Finding the links within the yeast proteome
- Reiner Veitia
© BioMed Central Ltd 2002
Received: 14 February 2002
Published: 22 February 2002
A generic method for purifying protein complexes coupled with mass spectroscopic identification has enabled part of the network of interactions within the yeast proteome to be unraveled
Significance and context
The identification and analysis of components of multiprotein complexes is a straightforward way to understand how the cellular proteome is organized. It may also help to assign functions to gene products that remain to be annotated. Several large-scale approaches have been taken towards unraveling the functional relationships between cellular components. These include monitoring mRNA expression (chips and serial analysis of gene expression), loss-of-function approaches, extensive two-hybrid screens, protein chips, and in silico methods, such as the 'Rosetta stone' approach.
The only systematic protein-interaction studies described so far are based on ex vivo and in vitro systems, such as the two-hybrid system and protein chips. In addition, these approaches produce mainly binary data - that is, A interacts with B or A interacts with C, and so on. Here, however, Gavin et al. have carried out a comprehensive analysis of protein complexes in the baker's yeast Saccharomyces cerevisiae. They used tandem-affinity purification (TAP) combined with mass spectrometric analysis, which yields complex composition data - that is, A is part of a complex with B, C, D, and so on.
Gavin et al. processed about 1,700 genes, including over 1,000 genes having metazoan orthologs (genes evolved by vertical descent from a common ancestor, and presumed to carry out the same function). A set of 600 non-orthologous genes was also studied and all analyses were performed in haploid cells. Protein complexes were isolated by TAP, a technique that combines a first high-affinity purification (elution using a site-specific protease) and a second affinity purification to obtain the protein complexes. After separation of these by denaturing gel electrophoresis, individual bands were trypsinized, analyzed by mass spectroscopy and identified by matching the results to a database. In all, about 600 tagged proteins (including over 400 orthologs and 40 membrane-asociated proteins) were used to characterize protein complexes. Of the successfully tagged proteins (entry points), about four out of five had associated partners. In a third of the cases where no complexes were purified, the protein in question was detected as part of other complexes (through other entry points). About 1,440 gene products (encoded by a quarter of the open reading frames in the genome) were shown to be 'interactors' and could be grouped into 232 distinct multiprotein complexes. The sizes of the complexes varied from 2 to 83 components, with an average of 12 components per complex. The authors cautiously excluded proteins present in more than 3.5% of the complexes (66 proteins), which were regarded as possible artifacts.
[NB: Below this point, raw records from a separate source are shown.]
Lemma default_category_is_system_witness :
  prunable world_mixed 1 = true /\
  exists n listing,
    (create_notification clock0 quiet 1 "d" "info" None None MEDIUM None None world_mixed).1
      = Ok n /\
    (get_recent_notifications 1 10 (Some SYSTEM) false None
       (create_notification clock0 quiet 1 "d" "info" None None MEDIUM None None
          world_mixed).2).1 = Ok listing /\
    In n listing.
Proof.
  split; [reflexivity|].
  destruct (default_category_is_system clock0 quiet
              1 "d" "info" None MEDIUM None None world_mixed 10 eq_refl)
    as (n & listing & _ & Hn & _ & Hl & Hin & _); [vm_compute; discriminate|].
  exists n, listing. split; [exact (Hn eq_refl)|]. split; assumption.
Defined.

Lemma broadcast_numbers_its_creations_witness :
  notification_id_counter
    (svc (broadcast_notification clock0 quiet [1; 2] "all" "info" None None MEDIUM None
            world_naive).2) = notification_id_counter (svc world_naive) + 2 /\
  exists n,
    n_user_id n = 2 /\ n_id n = notification_id_counter (svc world_naive) + 1.
Proof.
  destruct (broadcast_numbers_its_creations clock0 quiet
              [1; 2] "all" "info" None None MEDIUM None world_naive)
    as (os & Hos & Hk & Hc).
  split; [exact Hc|].
  vm_compute in Hos. injection Hos as <-.
  eexists. split; [|exact (proj1 (Hk 1%nat _ eq_refl))]. reflexivity.
Defined.

Lemma listing_keeps_ties_in_storage_order_witness :
  Z.of_nat (length (user_list (svc world_far) 1)) <= 10 /\
  exists a listing,
    In a (user_list (svc world_far) 1) /\
    (get_recent_notifications 1 10 None false None world_far).1 = Ok listing /\
    List.filter (ties_with a) listing =
      List.filter (ties_with a)
        (List.filter (satisfies_filters None false (effective_priority_filter None))
           (user_list (svc world_far) 1)) /\
    map n_id (List.filter (ties_with a) listing) = [1; 2].
Proof.
  assert (H : Z.of_nat (length (user_list (svc world_far) 1)) <= 10)
    by (vm_compute; discriminate).
  split; [exact H|].
  exists (created clock_far init_world 1 "older" "info" None None MEDIUM None None).
  destruct (listing_keeps_ties_in_storage_order 1 10 None false None world_far
              (created clock_far init_world 1 "older" "info" None None MEDIUM None None) H)
    as (listing & Hl & Hties).
  exists listing. split; [vm_compute; left; reflexivity|]. split; [exact Hl|].
  split; [exact Hties|]. rewrite Hties. vm_compute. reflexivity.
Defined.

Lemma disconnect_removes_the_websocket_witness :
  get_connection 2%nat (disconnect 2%nat manager_three) = None /\
  3%nat <> 2%nat /\
  get_connection 3%nat (disconnect 2%nat manager_three) = get_connection 3%nat manager_three /\
  get_connection 9%nat manager_three = None /\
  disconnect 9%nat manager_three = manager_three.
Proof.
  destruct (disconnect_removes_the_websocket 2%nat manager_three) as (Hgone & Hother & _).
  destruct (disconnect_removes_the_websocket 9%nat manager_three) as (_ & _ & _ & Hsame).
  assert (Hne : 3%nat <> 2%nat) by lia.
  split; [exact Hgone|]. split; [exact Hne|]. split; [exact (Hother 3%nat Hne)|].
  split; [reflexivity|exact (Hsame eq_refl)].
Defined.

Lemma connect_registers_the_websocket_witness :
  accept_all 4%nat = false /\
  get_connection 4%nat manager_three = None /\
  get_connection 4%nat (connect accept_all 4%nat 7 manager_three).2 =
    Some {| conn_websocket := 4%nat; conn_user_id := 7; conn_subscriptions := [] |} /\
  disconnect 4%nat (connect accept_all 4%nat 7 manager_three).2 = manager_three.
Proof.
  destruct (connect_registers_the_websocket accept_all 4%nat 7 manager_three) as [_ Hok].
  destruct (Hok eq_refl) as (_ & Hfresh & _).
  split; [reflexivity|]. split; [reflexivity|]. exact (Hfresh eq_refl).
Defined.

Lemma broadcast_to_user_reaches_every_connection_witness :
  (broadcast_to_user second_send_raises 5 ∅ manager_three).1 = true /\
  sends (broadcast_to_user second_send_raises 5 ∅ manager_three).2 =
    [(1%nat, ∅); (2%nat, ∅)].
Proof.
  destruct (broadcast_to_user_reaches_every_connection second_send_raises 5 ∅ manager_three)
    as (Hsends & Hflag & _).
  split.
  - apply Hflag. eexists. split; [left; reflexivity|]. split; reflexivity.
  - rewrite Hsends. reflexivity.
Defined.

Lemma stored_title_is_never_empty_witness :
  reachable clock0 first_raises world_two /\
  (exists n, user_list (svc world_two) 2 = [n] /\ n_title n <> "") /\
  (exists n,
     user_list (svc (create_notification clock0 first_raises 2 "m" "info" (Some "Mine")
                       (Some BOT) LOW None None world_two).2) 2 =
       (List.filter (live_at (prune_instant clock0 world_two)) (user_list (svc world_two) 2)
          ++ [n])%list /\
     n_title n = "Mine") /\
  (exists n,
     user_list (svc (create_notification clock0 first_raises 2 "m" "info" (Some "")
                       (Some BOT) LOW None None world_two).2) 2 =
       (List.filter (live_at (prune_instant clock0 world_two)) (user_list (svc world_two) 2)
          ++ [n])%list /\
     n_title n = "Bot Information").
Proof.
  destruct (stored_title_is_never_empty clock0 first_raises world_two 2 reachable_world_two)
    as [Hstored Hcreate].
  split; [exact reachable_world_two|]. split; [|split].
  - assert (H : exists n, user_list (svc world_two) 2 = [n])
      by (vm_compute; eexists; reflexivity).
    destruct H as (n & Hn). exists n. split; [exact Hn|].
    apply Hstored. rewrite Hn. left. reflexivity.
  - destruct (Hcreate "m" "info" (Some "Mine") (Some BOT) LOW None None eq_refl)
      as (n & Hlist & _ & _ & Hgiven & _).
    exists n. split; [exact Hlist|]. apply Hgiven; [reflexivity|discriminate].
  - destruct (Hcreate "m" "info" (Some "") (Some BOT) LOW None None eq_refl)
      as (n & Hlist & _ & _ & _ & Hderived & _).
    exists n. split; [exact Hlist|]. rewrite Hderived; [reflexivity|right; reflexivity].
Defined.

Lemma listing_returns_own_notifications_witness :
  exists n,
    In n (recent_of (user_list (svc world_two) 2) 5 None false None) /\
    n_user_id n = 2.
Proof.
  assert (H : exists n, recent_of (user_list (svc world_two) 2) 5 None false None = [n])
    by (vm_compute; eexists; reflexivity).
  destruct H as (n & Hn).
  assert (Hin : In n (recent_of (user_list (svc world_two) 2) 5 None false None))
    by (rewrite Hn; left; reflexivity).
  exists n. split; [exact Hin|].
  apply (listing_returns_own_notifications clock0 first_raises 2 5 None false None world_two n
           reachable_world_two Hin).
Defined.
(** [s.split(sep)]; an empty separator raises [ValueError] ([None]). *)
Definition split (sep s : string) : option (list string) :=
  match sep with
  | EmptyString => None
  | _ => Some (split_go sep O EmptyString s)
  end.

(** No character of [s] is a dash. *)
Fixpoint no_dash (s : string) : bool :=
  match s with
  | EmptyString => true
  | String c s' => negb (Ascii.eqb c dash) && no_dash s'
  end.

(** A field that can stand in front of a separator and be found
    again: the separator does not occur in it and it does not end in
    a dash (which would run into the separator that follows). *)
Definition field_ok (f : string) : Prop :=
  contains "---" f = false /\ last_char f <> Some dash.

End Text.

(* ================================================================= *)
(** ** The OCI model objects the script builds *)

Record LaunchInstanceShapeConfigDetails := {
  ocpus : Z;
  memory_in_gbs : Z
}.

Record LaunchInstanceAvailabilityConfigDetails := {
  recovery_action : string
}.

Record InstanceOptions := {
  are_legacy_imds_endpoints_disabled : bool
}.

Record InstanceSourceViaImageDetails := {
  source_type : string;
  image_id : string
}.

Record CreateVnicDetails := {
  subnet_id : string;
  assign_public_ip : bool
}.

Record LaunchInstanceDetails := {
  compartment_id : string;
  availability_domain : string;
  shape : string;
  shape_config : LaunchInstanceShapeConfigDetails;
  display_name : string;
  source_details : InstanceSourceViaImageDetails;
  create_vnic_details : CreateVnicDetails;
  metadata : list (string * string);
  availability_config : LaunchInstanceAvailabilityConfigDetails;
  instance_options : InstanceOptions
}.

(** The attributes of [oci.exceptions.ServiceError] that the script reads. *)
Record ServiceErrorInfo := {
  timestamp : string;
  status : Z;
  message : string
}.

(** What [launch_instance] returns on success: the provider's
    response, kept opaque. *)
Definition Response := string.

(** The module-level values that come from the account at start-up:
    the tenancy, the first subnet of the first VCN, the availability
    domains, the newest matching Ubuntu image, the public key. *)
Record Startup := {
  COMPARTMENT_ID : string;
  SUBNET_ID : string;
  AD_NAMES : list string;
  IMAGE_ID : string;
  pub_key : string
}.

Definition INSTANCE_NAME : string := "Armz0".
Definition SHAPE_NAME : string := "VM.Standard.A1.Flex".
Definition SHAPE_CONFIG : LaunchInstanceShapeConfigDetails :=
  {| ocpus := 4; memory_in_gbs := 24 |}.
Definition AVAILABILITY_CONFIG : LaunchInstanceAvailabilityConfigDetails :=
  {| recovery_action := "RESTORE_INSTANCE" |}.
Definition INSTANCE_OPTIONS : InstanceOptions :=
  {| are_legacy_imds_endpoints_disabled := true |}.
Definition METADATA (g : Startup) : list (string * string) :=
  [("ssh_authorized_keys", pub_key g)].

(* ================================================================= *)
(** ** Effects: world, exceptions, oracle *)

Inductive Exn :=
| ServiceError (e : ServiceErrorInfo)
| KeyboardInterrupt
| SystemExit (code : Z)
| OSError (reason : string).

(** Everything the script does to its surroundings, in order. *)
Record World := {
  calls : list LaunchInstanceDetails;  (* arguments of launch_instance *)
  stdout : list string;                (* arguments of print *)
  faillog : list string;               (* text appended to faillog.txt *)
  sleeps : list Z                      (* arguments of sleep *)
}.

Definition fresh : World :=
  {| calls := []; stdout := []; faillog := []; sleeps := [] |}.

Inductive LaunchOutcome :=
| Launched (r : Response)
| Rejected (e : ServiceErrorInfo)
| LaunchInterrupted.

Inductive IoOutcome := IoOk | IoFail (reason : string).

Inductive SleepOutcome := Completed | Interrupted.

(** What happens around the script during one pass of the loop body. *)
Record Events := {
  launch : LaunchOutcome;
  write : IoOutcome;
  nap : SleepOutcome
}.

(** Passes are numbered from 0 by the [launch_instance] calls made. *)
Definition Env := nat -> Events.

Inductive Res (A : Type) :=
| Ret (a : A)
| Raise (x : Exn)
| OutOfFuel.

Arguments Ret {A} a.
Arguments Raise {A} x.
Arguments OutOfFuel {A}.

Definition M (A : Type) := World -> Res A * World.

Definition ret {A} (a : A) : M A := fun w => (Ret a, w).

Definition raise {A} (x : Exn) : M A := fun w => (Raise x, w).

Definition bind {A B} (c : M A) (k : A -> M B) : M B :=
  fun w =>
    match c w with
    | (Ret a, w') => k a w'
    | (Raise x, w') => (Raise x, w')
    | (OutOfFuel, w') => (OutOfFuel, w')
    end.

Notation "x <- c ;; k" := (bind c (fun x => k))
  (at level 61, c at next level, right associativity).
Notation "c ;; k" := (bind c (fun _ => k))
  (at level 61, right associativity).

(** [try: body except ...]: [handler x] is the clause that matches
    [x], if any; an exception raised by a clause is not offered to its
    sibling clauses. *)
Definition try_except {A} (body : M A) (handler : Exn -> option (M A)) : M A :=
  fun w =>
    match body w with
    | (Raise x, w') =>
        match handler x with
        | Some h => h w'
        | None => (Raise x, w')
        end
    | rw => rw
    end.

Definition current_pass (w : World) : nat := pred (List.length (calls w)).

Section Script.

Variable g : Startup.
Variable env : Env.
To understand the proteome circuitry, Gavin et al. then studied the relationships between complexes by linking those sharing polypeptides. This yielded a network whose connections reflect physical interactions but may also suggest common regulation, localization, turnover or architecture - 'guilt by association'. As a rule, the more connected a complex is, the more central its position in the network. Of the 232 TAP complexes, only 9% had no novel element, and roles could be proposed for 231 out of the 304 proteins for which there was no functional annotation.
Gavin et al. also carried out a parallel analysis of human and yeast complexes and found that orthologous proteins preferentially interact with complexes enriched with other orthologs. A propensity to associate among the products of essential genes was also observed (complexes containing orthologs and essential proteins overlap significantly). This suggests the existence of an 'orthologous proteome' representing core functions of the eukaryotic cell.
A software package is available at the Yeast protein complex database for navigation of the proteome map described in the paper.
The TAP approach maintains protein concentration, localization and post-translational modifications in a way resembling normal physiology. TAP therefore allows isolation of complexes from different cellular compartments, efficient identification of low-abundance proteins (around 15 copies per cell) that are undetectable by other proteomic approaches, purification of very large complexes (more than 1-1.5 MDa), and the study not only of cohesive (tight) complexes but also of less stable ones. The system proved valuable for identifying proteins ranging from 6.6 kDa to 559 kDa in size and with pI values between 3.9 and 12.4.
The 20 kDa TAP tag may, however, interfere with the assembly of complexes, or with protein localization or function. Indeed, there is a clear technical bias towards tagging proteins smaller than 15 kDa. The method may fail to detect transient interactions, low-stoichiometric complexes and/or those interactions occurring only in specific physiological conditions. TAP-mass spectroscopy does not, for example, provide information on the orientation of components within a complex. Yeast two-hybrid analysis may prove complementary and relevant for the detection of pairwise and transient associations.
This paper shows an elegant way to address the question of protein-protein interactions at a genomic scale and constitutes a paradigm that will certainly be applied to higher eukaryotes. Athough proteins are believed to be the main functional players in the cell, there is overwhelming evidence implicating so-called 'non coding' RNAs (ncRNAs) as playing crucial roles in some cellular networking. When studying the interactomes, especially of higher eukaryotes, one should leave room for these. It will not be surprising if a great deal of ncRNAs prove to be 'missing links' in protein complexes.